Supplied material –
(** ** Replay on any bytes *)

(** What is read from bytes is what was printed. *)
Lemma read_int_cases n p a :
  wf_bytes p -> 0 <= a -> a + Z.of_nat n <= zlen p ->
  exists v, read_int n p a = Ret v /\ 0 <= v < 256 ^ Z.of_nat n /\ sub a (Z.of_nat n) p = le_bytes n v.
Proof.
  intros Hp Ha Hn. unfold read_int. rewrite get_range_ok by lia. obind. eexists. split; [reflexivity|].
  replace (a + Z.of_nat n - a) with (Z.of_nat n) by lia. pose proof (wf_sub a (Z.of_nat n) p Hp) as Hw.
  pose proof (zlen_sub a (Z.of_nat n) p ltac:(lia) ltac:(lia) ltac:(lia)) as Hl.
  pose proof (le_val_bound _ Hw) as Hb. rewrite Hl in Hb. split; [exact Hb|].
  symmetry. apply le_bytes_val; [exact Hw|]. unfold zlen in Hl. lia.
Qed.

Lemma sub_byte p a : 0 <= a < zlen p -> sub a 1 p = [at0 a p].
Proof.
  intros Ha. unfold sub, at0. destruct (lookup_lt_is_Some_2 p (Z.to_nat a)) as [x Hx]; [unfold zlen in *; lia|].
  rewrite Hx, (drop_S _ _ _ Hx). done.
Qed.

Lemma decode_op_cases p cursor :
  wf_bytes p -> 0 <= cursor ->
  (exists w c, decode_op p cursor = Ret (w, c) /\ cursor < c <= zlen p /\ write_ok w /\ sub cursor (c - cursor) p = op_bytes w) \/
  exists e, decode_op p cursor = Fail e.
Proof.
  intros Hp Hc. unfold decode_op. destruct (Z.ltb_spec (zlen p) (cursor + KEY_SIZE + 1)) as [|Hl]; [by right; eexists|].
  unfold KEY_SIZE in *. rewrite get_range_ok by lia. obind. rewrite get_at_ok by lia. obind.
  replace (cursor + 16 - cursor) with 16 by lia.
  assert (Hk : zlen (sub cursor 16 p) = 16) by (rewrite zlen_sub; lia).
  pose proof (sub_byte p (cursor + 16) ltac:(lia)) as Hop.
  destruct (Z.eqb_spec (at0 (cursor + 16) p) 0) as [E|_].
  { left. do 2 eexists. split_and!; [reflexivity|lia|lia|done|].
    replace (cursor + 16 + 1 - cursor) with (16 + 1) by lia. rewrite sub_split, Hop, E by lia. done. }
  destruct (Z.eqb_spec (at0 (cursor + 16) p) 1) as [E|_]; [|by right; eexists].
  destruct (Z.ltb_spec (zlen p) (cursor + 16 + 1 + 4)) as [|Hl4]; [by right; eexists|].
  destruct (read_int_cases 4 p (cursor + 16 + 1) Hp) as (len & -> & Hlen & Hsub); [lia..|]. obind.
  destruct (Z.ltb_spec VALUE_SIZE len) as [|Hv]; [by right; eexists|].
  destruct (Z.ltb_spec (zlen p) (cursor + 16 + 1 + 4 + len)) as [|Hle]; [by right; eexists|].
  rewrite get_range_ok by lia. obind. left. replace (cursor + 16 + 1 + 4 + len - (cursor + 16 + 1 + 4)) with len by lia.
  assert (Hvl : zlen (sub (cursor + 16 + 1 + 4) len p) = len) by (rewrite zlen_sub; lia).
  do 2 eexists. split_and!; [reflexivity|lia|lia|split; [done|cbn; lia]|].
  replace (cursor + 16 + 1 + 4 + len - cursor) with (16 + (1 + (4 + len))) by lia.
  rewrite sub_split, sub_split, sub_split, Hop, E by lia. change 4 with (Z.of_nat 4) at 1. rewrite Hsub.
  unfold op_bytes. cbn [fst snd]. by rewrite Hvl.
Qed.
(* ===== verification/SequencerProps.v ===== *)
(** * SequencerProps: what the sequencer guarantees about replicated commits

    A commit reaches the nodes in the order of its LSNs and is acknowledged when a quorum has
    it; what happens to reservations that are given up, to nodes that miss a batch, and to
    acknowledged commits when the compute node reconnects. *)

From stdpp Require Import base numbers list list_numbers gmap fin_maps sorting.
From S2P Require Import Prelude Common WalCodec Mvcc PageStore Node NodeSpec NodeProps Sequencer.

Module SequencerProps.
Import NodeM NodeSpec Rpc QuorumClient SequencerM.

#[local] Opaque append_txn_batch_with_lsn_sync.

(** ** Replication of one batch *)

(** A node that does nothing else, has the pages [m] and expects the batch at [start]. *)
Definition ready (m : PageId -> option Page) (start : Z) (n : StorageNode) : Prop :=
  (exists L, quiet n L m) /\ sn_durable n = start.

(** What a transaction has to be: pages of the right size, LSNs that do not overflow, a
    request id that the node does not remember. *)
Record batch_ok (request_id start end_ : Z) (writes : list (PageId * Page)) : Prop := {
  bo_request : 0 < request_id < U64;
  bo_writes : Forall write_ok writes;
  bo_some : writes <> [];
  bo_many : zlen writes <= MAX_WRITES_PER_TXN;
  bo_end : end_ = start + zlen writes;
  bo_room : end_ < U64
}.

Lemma append_node {AL : Allocator} now ms req start e writes m n :
  ready m start n -> batch_ok req start e writes -> sn_requests n !! req = None ->
  exists took n', ready (if took : bool then apply_writes m writes else m) (if took then e else start) n' /\
    serve_append_txn_batch now ms req start e writes n = (if took then Ret (e, e) else Fail (Io WouldBlock), n').
Proof.
  intros [[L Hq] Hd] [] Hreq. subst start.
  destruct (commit_cases now ms n L m req e writes Hq) as (r & n' & L' & Hrun & [(-> & Hq' & Ha & _ & _)|(-> & Hq' & Hc & _)]).
  - split; try done; [lia|unfold MAX_WRITES_PER_TXN in *; lia].
  - by right.
  - exists true, n'. pose proof (qu_durable _ _ _ Hq') as Hd'. split; [split; [by exists L'|rewrite Hd', Ha; lia]|].
    unfold serve_append_txn_batch. rewrite (st_bind_ret _ _ _ e n' Hrun), st_bind_gets. rewrite Hd', Ha. by replace (e - 1 + 1) with e by lia.
  - exists false, n'. split; [split; [by exists L'|apply Hc]|]. unfold serve_append_txn_batch. by rewrite (st_bind_fail _ _ _ _ n' Hrun).
Qed.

Required work –
Repeat the whole listing word for word.

Answer box –
(** ** Replay on any bytes *)

(** What is read from bytes is what was printed. *)
Lemma read_int_cases n p a :
  wf_bytes p -> 0 <= a -> a + Z.of_nat n <= zlen p ->
  exists v, read_int n p a = Ret v /\ 0 <= v < 256 ^ Z.of_nat n /\ sub a (Z.of_nat n) p = le_bytes n v.
Proof.
  intros Hp Ha Hn. unfold read_int. rewrite get_range_ok by lia. obind. eexists. split; [reflexivity|].
  replace (a + Z.of_nat n - a) with (Z.of_nat n) by lia. pose proof (wf_sub a (Z.of_nat n) p Hp) as Hw.
  pose proof (zlen_sub a (Z.of_nat n) p ltac:(lia) ltac:(lia) ltac:(lia)) as Hl.
  pose proof (le_val_bound _ Hw) as Hb. rewrite Hl in Hb. split; [exact Hb|].
  symmetry. apply le_bytes_val; [exact Hw|]. unfold zlen in Hl. lia.
Qed.

Lemma sub_byte p a : 0 <= a < zlen p -> sub a 1 p = [at0 a p].
Proof.
  intros Ha. unfold sub, at0. destruct (lookup_lt_is_Some_2 p (Z.to_nat a)) as [x Hx]; [unfold zlen in *; lia|].
  rewrite Hx, (drop_S _ _ _ Hx). done.
Qed.

Lemma decode_op_cases p cursor :
  wf_bytes p -> 0 <= cursor ->
  (exists w c, decode_op p cursor = Ret (w, c) /\ cursor < c <= zlen p /\ write_ok w /\ sub cursor (c - cursor) p = op_bytes w) \/
  exists e, decode_op p cursor = Fail e.
Proof.
  intros Hp Hc. unfold decode_op. destruct (Z.ltb_spec (zlen p) (cursor + KEY_SIZE + 1)) as [|Hl]; [by right; eexists|].
  unfold KEY_SIZE in *. rewrite get_range_ok by lia. obind. rewrite get_at_ok by lia. obind.
  replace (cursor + 16 - cursor) with 16 by lia.
  assert (Hk : zlen (sub cursor 16 p) = 16) by (rewrite zlen_sub; lia).
  pose proof (sub_byte p (cursor + 16) ltac:(lia)) as Hop.
  destruct (Z.eqb_spec (at0 (cursor + 16) p) 0) as [E|_].
  { left. do 2 eexists. split_and!; [reflexivity|lia|lia|done|].
    replace (cursor + 16 + 1 - cursor) with (16 + 1) by lia. rewrite sub_split, Hop, E by lia. done. }
  destruct (Z.eqb_spec (at0 (cursor + 16) p) 1) as [E|_]; [|by right; eexists].
  destruct (Z.ltb_spec (zlen p) (cursor + 16 + 1 + 4)) as [|Hl4]; [by right; eexists|].
  destruct (read_int_cases 4 p (cursor + 16 + 1) Hp) as (len & -> & Hlen & Hsub); [lia..|]. obind.
  destruct (Z.ltb_spec VALUE_SIZE len) as [|Hv]; [by right; eexists|].
  destruct (Z.ltb_spec (zlen p) (cursor + 16 + 1 + 4 + len)) as [|Hle]; [by right; eexists|].
  rewrite get_range_ok by lia. obind. left. replace (cursor + 16 + 1 + 4 + len - (cursor + 16 + 1 + 4)) with len by lia.
  assert (Hvl : zlen (sub (cursor + 16 + 1 + 4) len p) = len) by (rewrite zlen_sub; lia).
  do 2 eexists. split_and!; [reflexivity|lia|lia|split; [done|cbn; lia]|].
  replace (cursor + 16 + 1 + 4 + len - cursor) with (16 + (1 + (4 + len))) by lia.
  rewrite sub_split, sub_split, sub_split, Hop, E by lia. change 4 with (Z.of_nat 4) at 1. rewrite Hsub.
  unfold op_bytes. cbn [fst snd]. by rewrite Hvl.
Qed.
(* ===== verification/SequencerProps.v ===== *)
(** * SequencerProps: what the sequencer guarantees about replicated commits

    A commit reaches the nodes in the order of its LSNs and is acknowledged when a quorum has
    it; what happens to reservations that are given up, to nodes that miss a batch, and to
    acknowledged commits when the compute node reconnects. *)

From stdpp Require Import base numbers list list_numbers gmap fin_maps sorting.
From S2P Require Import Prelude Common WalCodec Mvcc PageStore Node NodeSpec NodeProps Sequencer.

Module SequencerProps.
Import NodeM NodeSpec Rpc QuorumClient SequencerM.

#[local] Opaque append_txn_batch_with_lsn_sync.

(** ** Replication of one batch *)

(** A node that does nothing else, has the pages [m] and expects the batch at [start]. *)
Definition ready (m : PageId -> option Page) (start : Z) (n : StorageNode) : Prop :=
  (exists L, quiet n L m) /\ sn_durable n = start.

(** What a transaction has to be: pages of the right size, LSNs that do not overflow, a
    request id that the node does not remember. *)
Record batch_ok (request_id start end_ : Z) (writes : list (PageId * Page)) : Prop := {
  bo_request : 0 < request_id < U64;
  bo_writes : Forall write_ok writes;
  bo_some : writes <> [];
  bo_many : zlen writes <= MAX_WRITES_PER_TXN;
  bo_end : end_ = start + zlen writes;
  bo_room : end_ < U64
}.

Lemma append_node {AL : Allocator} now ms req start e writes m n :
  ready m start n -> batch_ok req start e writes -> sn_requests n !! req = None ->
  exists took n', ready (if took : bool then apply_writes m writes else m) (if took then e else start) n' /\
    serve_append_txn_batch now ms req start e writes n = (if took then Ret (e, e) else Fail (Io WouldBlock), n').
Proof.
  intros [[L Hq] Hd] [] Hreq. subst start.
  destruct (commit_cases now ms n L m req e writes Hq) as (r & n' & L' & Hrun & [(-> & Hq' & Ha & _ & _)|(-> & Hq' & Hc & _)]).
  - split; try done; [lia|unfold MAX_WRITES_PER_TXN in *; lia].
  - by right.
  - exists true, n'. pose proof (qu_durable _ _ _ Hq') as Hd'. split; [split; [by exists L'|rewrite Hd', Ha; lia]|].
    unfold serve_append_txn_batch. rewrite (st_bind_ret _ _ _ e n' Hrun), st_bind_gets. rewrite Hd', Ha. by replace (e - 1 + 1) with e by lia.
  - exists false, n'. split; [split; [by exists L'|apply Hc]|]. unfold serve_append_txn_batch. by rewrite (st_bind_fail _ _ _ _ n' Hrun).
Qed.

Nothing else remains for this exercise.